◆ DATA TO USE

(* ===== verification/CacheLease.v ===== *)
(** * internal/core/builder/cachedisk.go, internal/supervisor/cachedisk_lease.go: leases on cache-disk slots

    A builder machine attaches cache disks; a disk belongs to one machine at a time.  The lease on a disk is an exclusive
    flock on a file beside it that is never unlinked.  An flock belongs to an open file description: descriptors that are
    copies of each other, in one process or across a spawn, hold the same lock, and it is gone when the last of them is
    closed.  Within a process a registry counts the leases on one descriptor, because a second probe of the
    process's own lock would fail.

    The kernel's part is modelled with inodes, descriptions, descriptors per process and close-on-exec flags; the
    registry and the lease objects (by their position, the pointer) belong to a process.  Processes take leases, hand
    descriptors to children, adopt them, release and die in any order ([step]).  Descriptors of other files are not part of
    the state. *)

From stdpp Require Import prelude countable gmap strings list relations pretty.
From Stdlib Require Import ZArith Ascii Lia.
From S2P Require Import Prelude GoStrings GoPath ForkConfig.

(** ** The kernel *)

(** [k_inode]: lock files by path.  [k_desc]: the inode of an open file description.  [k_flock]: the description that holds
    the lock of an inode.  [k_fds]: what the descriptor of a process refers to. *)
Record Kernel := mkKernel {
  k_inode : gmap string nat;
  k_desc : gmap nat nat;
  k_flock : gmap nat nat;
  k_fds : gmap (nat * nat) nat;
  k_cloexec : gset (nat * nat);
  k_fresh : nat;
}.

Definition referenced (fds : gmap (nat * nat) nat) (d : nat) : Prop := map_Exists (λ _ d', d' = d) fds.

#[global] Instance referenced_dec fds d : Decision (referenced fds d).
Proof. unfold referenced. apply _. Defined.

(** A description, and with it its lock, goes when its last descriptor does. *)
Definition set_fds (fds : gmap (nat * nat) nat) (k : Kernel) : Kernel :=
  mkKernel (k_inode k) (filter (λ di, referenced fds di.1) (k_desc k)) (filter (λ id, referenced fds id.2) (k_flock k))
    fds (k_cloexec k) (k_fresh k).

Definition sys_close (p fd : nat) (k : Kernel) : Kernel := set_fds (delete (p, fd) (k_fds k)) k.

(** [open] with O_CREATE on descriptor [fd], which Go opens with O_CLOEXEC. *)
Definition sys_open (p fd : nat) (path : string) (k : Kernel) : Kernel :=
  let '(ino, fresh) := match k_inode k !! path with Some i => (i, k_fresh k) | None => (k_fresh k, S (k_fresh k)) end in
  mkKernel (<[path := ino]> (k_inode k)) (<[fresh := ino]> (k_desc k)) (k_flock k) (<[(p, fd) := fresh]> (k_fds k))
    ({[(p, fd)]} ∪ k_cloexec k) (S fresh).

Definition inode_of (p fd : nat) (k : Kernel) : option nat := k_fds k !! (p, fd) ≫= λ d, k_desc k !! d.

(** [flock] with LOCK_EX and LOCK_NB. *)
Definition sys_flock (p fd : nat) (k : Kernel) : option Kernel :=
  d ← k_fds k !! (p, fd);
  i ← k_desc k !! d;
  match k_flock k !! i with
  | Some d' => if decide (d' = d) then Some k else None
  | None => Some (mkKernel (k_inode k) (k_desc k) (<[i := d]> (k_flock k)) (k_fds k) (k_cloexec k) (k_fresh k))
  end.

Definition set_cloexec (p fd : nat) (k : Kernel) : Kernel :=
  mkKernel (k_inode k) (k_desc k) (k_flock k) (k_fds k) ({[(p, fd)]} ∪ k_cloexec k) (k_fresh k).

(** What a child finds open: the files passed to it as 3, 4, ... ([None] for one that is not a lock file), and what its parent
    had open without close-on-exec. *)
Definition extra_fds (p c : nat) (extra : list (option nat)) (k : Kernel) : gmap (nat * nat) nat :=
  list_to_map (omap id (imap (λ i f, f ≫= λ fd, k_fds k !! (p, fd) ≫= λ d, Some ((c, 3 + i)%nat, d)) extra)).

Definition kept_fds (p c : nat) (extra : list (option nat)) (k : Kernel) : gmap (nat * nat) nat :=
  list_to_map (omap (λ e : nat * nat * nat,
    let '(q, fd, d) := e in
    if bool_decide (q = p ∧ (q, fd) ∉ k_cloexec k ∧ ¬ (3 ≤ fd < 3 + length extra)%nat) then Some ((c, fd), d) else None)
    (map_to_list (k_fds k))).

Definition sys_spawn (p c : nat) (extra : list (option nat)) (k : Kernel) : Kernel :=
  mkKernel (k_inode k) (k_desc k) (k_flock k) (extra_fds p c extra k ∪ kept_fds p c extra k ∪ k_fds k)
    (filter (λ e, e.1 ≠ c) (k_cloexec k)) (k_fresh k).

Definition sys_exit (p : nat) (k : Kernel) : Kernel := set_fds (filter (λ e, e.1.1 ≠ p) (k_fds k)) k.

(** ** The registry of a process and its leases *)

Record slotPin := mkPin { pin_f : nat; pin_refs : Z }.

Record CacheDiskLease := mkLease { ls_imagePath : string; ls_lockPath : string; ls_released : bool }.

Record Proc := mkProc { pr_pinned : gmap string slotPin; pr_leases : list CacheDiskLease }.

Definition newProc : Proc := mkProc ∅ [].

Definition CacheDiskLockPath (imagePath : string) : string := imagePath +:+ ".lock".

Inductive slot_error :=
| ErrCacheDiskSlotBusy
| SErrOpen
| SErrFd
| SErrFstat
| SErrStat
| SErrOtherFile
| SErrFcntl
| SErrUnknownKey
| SErrMkdir
| SErrEnsure
| SErrAllBusy
| SErrContext.

(** The answers of one acquisition: the number [open] gives, and whether [flock] fails for a reason of its own. *)
Record AcquireIO := mkAIO { a_open : option nat; a_flockErr : bool }.

Definition newLease (imagePath : string) (pin : slotPin) (pr : Proc) : Proc * nat :=
  (mkProc (<[CacheDiskLockPath imagePath := pin]> (pr_pinned pr))
     (pr_leases pr ++ [mkLease imagePath (CacheDiskLockPath imagePath) false]), length (pr_leases pr)).

Definition acquireCacheDiskSlot (p : nat) (io : AcquireIO) (imagePath : string) (allowOwnPin : bool) (s : Kernel * Proc)
    : Kernel * Proc * result slot_error nat :=
  let '(k, pr) := s in
  let lockPath := CacheDiskLockPath imagePath in
  match pr_pinned pr !! lockPath with
  | Some pin =>
      if negb allowOwnPin then (k, pr, Err ErrCacheDiskSlotBusy)
      else let '(pr, l) := newLease imagePath (mkPin (pin_f pin) (pin_refs pin + 1)) pr in (k, pr, Ok l)
  | None =>
      match a_open io with
      | None => (k, pr, Err SErrOpen)
      | Some fd =>
          let k := sys_open p fd lockPath k in
          match (if a_flockErr io then None else sys_flock p fd k) with
          | None => (sys_close p fd k, pr, Err ErrCacheDiskSlotBusy)
          | Some k => let '(pr, l) := newLease imagePath (mkPin fd 1) pr in (k, pr, Ok l)
          end
      end
  end.

Definition AcquireCacheDiskSlot (p : nat) (io : AcquireIO) (imagePath : string) (s : Kernel * Proc)
    : Kernel * Proc * result slot_error nat := acquireCacheDiskSlot p io imagePath true s.

(** [fcntlErr]: whether setting FD_CLOEXEC fails. *)
Definition AdoptCacheDiskLeaseFD (p : nat) (fcntlErr : bool) (fd : Z) (imagePath : string) (s : Kernel * Proc)
    : Kernel * Proc * result slot_error nat :=
  let '(k, pr) := s in
  let lockPath := CacheDiskLockPath imagePath in
  if fd <? 0 then (k, pr, Err SErrFd)
  else match inode_of p (Z.to_nat fd) k with
  | None => (k, pr, Err SErrFstat)
  | Some got =>
      match k_inode k !! lockPath with
      | None => (k, pr, Err SErrStat)
      | Some want =>
          if negb (Nat.eqb got want) then (k, pr, Err SErrOtherFile)
          else if fcntlErr then (k, pr, Err SErrFcntl)
          else
            let k := set_cloexec p (Z.to_nat fd) k in
            match pr_pinned pr !! lockPath with
            | Some pin =>
                let '(pr, l) := newLease imagePath (mkPin (pin_f pin) (pin_refs pin + 1)) pr in
                (sys_close p (Z.to_nat fd) k, pr, Ok l)
            | None => let '(pr, l) := newLease imagePath (mkPin (Z.to_nat fd) 1) pr in (k, pr, Ok l)
            end
      end
  end.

◆ WORK TO COMPLETE
Looking at the material above, please state how many lines include the string "length", and give only that number.

◆ TASK SOLUTION
2